═══ Data extracts ═══

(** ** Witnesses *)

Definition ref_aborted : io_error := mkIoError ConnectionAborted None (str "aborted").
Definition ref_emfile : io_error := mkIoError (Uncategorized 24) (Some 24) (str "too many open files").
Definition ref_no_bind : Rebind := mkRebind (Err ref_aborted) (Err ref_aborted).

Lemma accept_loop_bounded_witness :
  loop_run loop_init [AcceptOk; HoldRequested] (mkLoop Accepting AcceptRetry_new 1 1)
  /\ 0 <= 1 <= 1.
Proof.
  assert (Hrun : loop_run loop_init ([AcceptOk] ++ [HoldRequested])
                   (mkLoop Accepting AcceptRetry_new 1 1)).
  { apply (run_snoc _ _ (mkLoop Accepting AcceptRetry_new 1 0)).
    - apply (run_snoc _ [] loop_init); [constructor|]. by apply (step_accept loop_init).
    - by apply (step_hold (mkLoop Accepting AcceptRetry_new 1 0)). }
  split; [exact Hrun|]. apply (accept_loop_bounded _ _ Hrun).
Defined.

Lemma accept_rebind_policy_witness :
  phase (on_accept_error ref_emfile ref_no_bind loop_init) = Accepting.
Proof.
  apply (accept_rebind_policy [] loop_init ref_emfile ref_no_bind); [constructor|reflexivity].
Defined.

═══

- _Work to complete_:
All lines from the one containing "Definition ref_aborted : io_error" through the end of the records, both ends included, are to be quoted exactly; please add nothing else.

- _Solution for this exercise_:
Definition ref_aborted : io_error := mkIoError ConnectionAborted None (str "aborted").
Definition ref_emfile : io_error := mkIoError (Uncategorized 24) (Some 24) (str "too many open files").
Definition ref_no_bind : Rebind := mkRebind (Err ref_aborted) (Err ref_aborted).

Lemma accept_loop_bounded_witness :
  loop_run loop_init [AcceptOk; HoldRequested] (mkLoop Accepting AcceptRetry_new 1 1)
  /\ 0 <= 1 <= 1.
Proof.
  assert (Hrun : loop_run loop_init ([AcceptOk] ++ [HoldRequested])
                   (mkLoop Accepting AcceptRetry_new 1 1)).
  { apply (run_snoc _ _ (mkLoop Accepting AcceptRetry_new 1 0)).
    - apply (run_snoc _ [] loop_init); [constructor|]. by apply (step_accept loop_init).
    - by apply (step_hold (mkLoop Accepting AcceptRetry_new 1 0)). }
  split; [exact Hrun|]. apply (accept_loop_bounded _ _ Hrun).
Defined.

Lemma accept_rebind_policy_witness :
  phase (on_accept_error ref_emfile ref_no_bind loop_init) = Accepting.
Proof.
  apply (accept_rebind_policy [] loop_init ref_emfile ref_no_bind); [constructor|reflexivity].
Defined.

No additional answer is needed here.